The festivities were set to begin at one p.m. We walked into the assembly together, into the private G&T row, and sat next to each other and waited. I wanted her knee to graze mine. We had not yet reached that phase of relations.
This is going to be good
, I thought.
Whatever else might happen, this is going to be
memorable
. First we had the Singing Tigers, performing “Mary Don’t You Weep.” Alex didn’t complain this time, that disingenuous cunt! There were three people onstage: Dr. Karlstadt, Mr. Vanderleun, and Alex. A fucked-up, über-proud family. (Where were her parents, though?) Mr. Vanderleun explained what the whole thing was about, talked about social justice, his stump wiggling with vigor, and then introduced Alex, whom he called a “very special young woman.” He ran through her career at Kennedy, and the various encomia her teachers had bestowed on her. Someone from the band was playing the piano the whole time, these cheesy “stirring” chord progressions and recursions. Dr. Karlstadt talked a bit about … Honestly, who gives a fuck? You know how these people talk. I was clenching my fists in anticipation. Not to do violence, but just because of the unbearable tension coursing through me. Digger stared with withering skepticism at Dr. Karlstadt’s flapping scarf until she ended her content-free speech. Then we had more piano music. Alex walked up to the mike, which Dr. Karlstadt had lowered, and twiddled the screw on the side of the stand. She cleared her throat. I’m not kidding: she cleared her throat.

And then the shit-show began. Alex had chosen, for some incomprehensible reason, to write about the problems of young black men. “The violence in the ghettos is often a sign of
competition,”
was how she began. A statement that contains no meaning. And it went downhill from there. Her essay was full of fake energy. A dreadful imitation of intellectual activity. She just kept going on and on about violence and African Americans and African Americans and violence, as though all African Americans did was commit violence, suffer violence, think about violence, and as though “African Americans” constitute some ontologically single entity. No particularity—just violence! Now, everyone in the school knew that Alex had never set foot anywhere near these places whose spiritual condition she was bemoaning. That she had spoken to Kevin maybe twice. That she is one of the wealthiest people in school. And that she could not possibly have a single iota of experience to justify the amazing and horrifying generalities she was regurgitating.
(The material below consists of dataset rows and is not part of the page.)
(** [w'] is [w] after the fd of [ctx] made the parse calls [calls] and
    published the records [kept]: the wrappers carry consecutive counter
    values from [next_seqno ctx] on and the reference count
    [length (queues ctx)], and each was pushed to every queue. *)
Record published ctx w w' (calls : list parse_call)
    (kept : list hound_record) : Prop := mk_published {
  pub_calls : w_calls w' = w_calls w ++ calls;
  pub_kept : sublist kept (concat (pc_records <$> calls));
  pub_infos :
    w_rec_infos w'
    = w_rec_infos w
        ++ (Some <$> stamped (next_seqno ctx) (id (drv ctx))
                             (length (queues ctx)) kept);
  pub_pushes :
    w_pushes w'
    = w_pushes w ++ fan (queues ctx) (length (w_rec_infos w)) (length kept);
  pub_capacity :
    Forall (λ c, pc_capacity c = HOUND_DRIVER_MAX_RECORDS) calls;
  pub_log : ∃ lines, w_log w' = w_log w ++ lines;
  pub_read_buf : w_read_buf w' = w_read_buf w;
  pub_reads : w_reads w' = w_reads w;
  pub_barrier : w_barrier w' = w_barrier w;
}.

(** The same for a whole run: a returned context has the counter moved by
    the number of published records and the same queues and device. *)
Definition run_published ctx w r : Prop :=
  ∃ w' calls kept,
    run_world r = Some w' ∧ published ctx w w' calls kept ∧
    ∀ err ctx' w'', r = Ret (err, ctx', w'') →
      next_seqno ctx' = advance (next_seqno ctx) (length kept) ∧
      queues ctx' = queues ctx ∧ id (drv ctx') = id (drv ctx).

(** The world once [read] has returned: the fd is noted and the bytes
    read, if any, sit at the start of [s_read_buf]. *)
Definition after_read (fd : Z) (rd : read_result) w : world :=
  set_read_buf
    (λ b, match rd with
          | ReadBytes bytes =>
              take POLL_BUF_SIZE bytes
                ++ drop (length (take POLL_BUF_SIZE bytes)) b
          | ReadError _ => b
          end)
    (set_reads (λ l, l ++ [fd]) w).


(** ** The call discipline of a read cycle

    [parse_cycle data pos n calls e]: with [n] bytes left at offset [pos]
    of the bytes [data] just read, the core makes the calls [calls] and
    the cycle ends in [e]. *)
Inductive cycle_end :=
| AllConsumed              (* nothing is left *)
| Stalled (left : nat)     (* byte count unchanged: [left] bytes dropped *)
| ParseFailed (err : Z)
| Asserted.                (* the driver broke the contract; see [Aborted] *)

(** The call [c] was made at offset [pos] on the [n] bytes found there. *)
Definition offered (data : list byte) (pos n : nat) (c : parse_call)
    : Prop :=
  pc_pos c = pos ∧ pc_buf c = take n (drop pos data) ∧
  length (pc_buf c) = n.

Inductive parse_cycle (data : list byte)
    : nat → nat → list parse_call → cycle_end → Prop :=
| cycle_consumed pos :
    parse_cycle data pos 0 [] AllConsumed
| cycle_failed pos n c :
    n ≠ 0%nat → offered data pos n c → pc_err c ≠ HOUND_OK →
    parse_cycle data pos n [c] (ParseFailed (pc_err c))
| cycle_stalled pos n c :
    n ≠ 0%nat → offered data pos n c → pc_err c = HOUND_OK →
    pc_left c = n →
    parse_cycle data pos n [c] (Stalled n)
| cycle_grew pos n c :
    n ≠ 0%nat → offered data pos n c → pc_err c = HOUND_OK →
    (n < pc_left c)%nat →
    parse_cycle data pos n [c] Asserted
| cycle_no_record pos n c :
    n ≠ 0%nat → offered data pos n c → pc_err c = HOUND_OK →
    (pc_left c < n)%nat → pc_records c = [] →
    parse_cycle data pos n [c] Asserted
| cycle_again pos n c calls e :
    n ≠ 0%nat → offered data pos n c → pc_err c = HOUND_OK →
    (pc_left c < n)%nat → pc_records c ≠ [] →
    parse_cycle data (pos + (n - pc_left c)) (pc_left c) calls e →
    parse_cycle data pos n (c :: calls) e.

(** How the result of [io_read] shows the end of the cycle. *)
Definition ends_as (r : outcome (Z * fdctx * world)) (e : cycle_end)
    : Prop :=
  match e, r with
  | AllConsumed, Ret (err, _, _) => err = HOUND_OK
  | Stalled _, Ret (err, _, _) => err = HOUND_OK
  | ParseFailed e, Ret (err, _, w) =>
      err = e ∧ e ≠ HOUND_OK ∧
      ∃ l, w_log w = l ++ [(e, parse_failed_line)]
  | Asserted, Aborted _ _ => True
  | _, _ => False
  end.

(** ** The statics of [io.c] *)

(** [struct pollfd] *)
Record pollfd := mk_pollfd {
  pfd_fd : Z;
  pfd_events : Z;
  pfd_revents : Z;
}.

(** [s_ios] and the two flags of the pause barrier. *)
Record statics := mk_statics {
  s_ctx : list fdctx;               (* s_ios.ctx *)
  s_fds : list pollfd;              (* s_ios.fds *)
  s_poll_active_target : bool;
  s_poll_active_current : bool;
}.

Definition set_ctx (v : list fdctx) (s : statics) : statics :=
  mk_statics v (s_fds s) (s_poll_active_target s) (s_poll_active_current s).
Definition set_fds (v : list pollfd) (s : statics) : statics :=
  mk_statics (s_ctx s) v (s_poll_active_target s) (s_poll_active_current s).

(** ** xlib vectors and [RM_VEC_INDEX]

    [xlib/xvec.h] and [hound-private/util.h] are not among the sources.
    A vector is the list of its elements. Two things the callers do not
    show are left open: what remains of a vector when a push cannot grow
    it ([xv_oom]), and which element takes the freed slot when
    [RM_VEC_INDEX] removes one. *)
Variable xv_oom : ∀ A : Type, list A → list A.
Variable RM_VEC_INDEX : ∀ A : Type, nat → list A → list A.

(** [xv_push] / [xv_pushp]: whether it worked (for [xv_pushp], the slot
    pointer is not NULL; for [xv_push], [xv_data] is not NULL afterwards),
    and the vector. *)
Definition xv_push {A : Type} (x : A) (v : list A) (w : world)
    : bool * list A * world :=
  let '(ok, w) := next_alloc w in
  if ok then (true, v ++ [x], w) else (false, xv_oom A v, w).

Definition xv_pop {A : Type} (v : list A) : list A := removelast v.

(** ** The pause barrier *)

(** [io_wait_for_ready], on the I/O thread: it gets through when polling
    is wanted and there is an fd, and otherwise stays in the wait with
    [s_poll_active_current] cleared. *)
Definition io_wait_for_ready (s : statics) : option statics :=
  if s_poll_active_target s && negb (bool_decide (length (s_fds s) = 0%nat))
  then Some (mk_statics (s_ctx s) (s_fds s) (s_poll_active_target s) true)
  else None.

(** [io_pause_poll], seen from the caller: the signal is sent and, while
    the I/O thread is active, the target is cleared until the thread has
    reached [io_wait_for_ready] and cleared [s_poll_active_current]. *)
Definition io_pause_poll (s : statics) (w : world) : statics * world :=
  let w := set_barrier (λ l, l ++ [Pause]) w in
  if s_poll_active_current s
  then (mk_statics (s_ctx s) (s_fds s) false false, w)
  else (s, w).

Definition io_resume_poll (s : statics) (w : world) : statics * world :=
  (mk_statics (s_ctx s) (s_fds s) true (s_poll_active_current s),
   set_barrier (λ l, l ++ [Resume]) w).

(** ** Mutators *)

Definition get_fd_index (fd : Z) (s : statics) : option nat :=
  fst <$> list_find (λ pfd, pfd_fd pfd = fd) (s_fds s).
African Americans are violent. This is not their fault, though
. That was the basic theme of her lecture.
My fault, and yours, and even hers, because
… Why? I guess she thinks that even now black people are the slaves of whites, and that their whole existence is defined by their reactivity to whites. Saying, in essence:
Okay, guys, so, we enslaved you once and it was the most important and decisive thing that ever happened to you and now you still are our slaves in spirit, and we pity you, so here’re some college admissions and Black History Month and my stupid speech and we’re all good. Right? We’re even now? We paid you back?
It’s the ultimate fantasy of a slave owner: to own not just the body, but the soul too. Alex’s outlook rests on that principle, whether or not she’s aware of it. Pure November Criminality, no? Alex and Vanderleun and Karlstadt and the whole disgusting system of G&T, the whole intolerable wreck and mockery of life, created and preserved as lip service to the highest progressive principles, and dedicated in actuality to the perpetuation of hatred. Hidden, covert hatred, yes. But hatred all the same. Social justice doesn’t have anything to do with Alex, or Black History Month, or Mr. Vanderleun’s lost finger. It’s synonymous with hatred. The way youth is synonymous with stupidity. Alex went on and on and on. Mr. Vanderleun eye-balled us, fiddling with his hair, pink tongue shoved out of the corner of his mouth. Like a fucking five-year-old. Dr. Karlstadt kept smoothing her scarf. The chorus seated facing us at the bottom of the stage rustled in their amethyst robes. Yawns, short and infrequent, riffled across the different sections of the auditorium. Alex had been speaking forever. Physical misery had crept into all my bones and veins, and was dragging me into some unbreakable condition of torpor. Nobody said anything. Everyone sitting near me squirmed and averted their eyes. Even Alex’s awful friends. Tehran Wall kept rubbing the bridge of his nose, in the exact way my father does when he’s too mortified to look at someone. There is some decency in the human constitution. Not mine, maybe. I mean the human constitution as a
general
proposition.

I just realized something, putting all this down. I totally forgot to tell you how Digger and I met, originally. That’s a big omission. We met in ninth grade, in the second week of class. Geometry class. Taught by Mr. Street. Who is famous at Kennedy for his lacquered-looking toupee. I mean, it sits on his head like a helmet. No single strand ever moves, but sometimes it slips back or forward a bit as a whole entity. This is what introduced me to Digger: I made a loud joke about the toupee: “Looks like the whole support structure is just coming
loose
there, Bob,” I intoned in the trembling bass of a newscaster watching some tragedy, as the hairpiece slid back. Prompted by one of Mr. Street’s too-violent head nods in the course of a proof. He heard me, as I’d meant him to, and he got purple and furious, and asked anyone else if they thought it was funny. Digger raised her hand. So we both got detention—“custodial duty,” as they call it at Kennedy. It means you have to do the work our slack-ass janitors leave undone. We spent a week picking up trash at Kennedy’s property line. Taking frequent weed-smoking breaks.

I had been so
impressed
by the look she shot me when she raised her hand to answer Mr. Street, to agree that she thought my joke was funny, which it wasn’t. She deadpanned, yeah. But this half-smile bowed her lips. This made the ingenuous blankness of her face all the more devastating. And you know what? When I turned to gauge her reaction to Alex’s speech, she was staring at me in the same way:
I cannot believe the human species is capable of this unforgivable jackassery
. I had to act. I had no idea what to do, but I had to do something. How can you refuse Digger Zeleny’s sapphire-colored imperative gaze?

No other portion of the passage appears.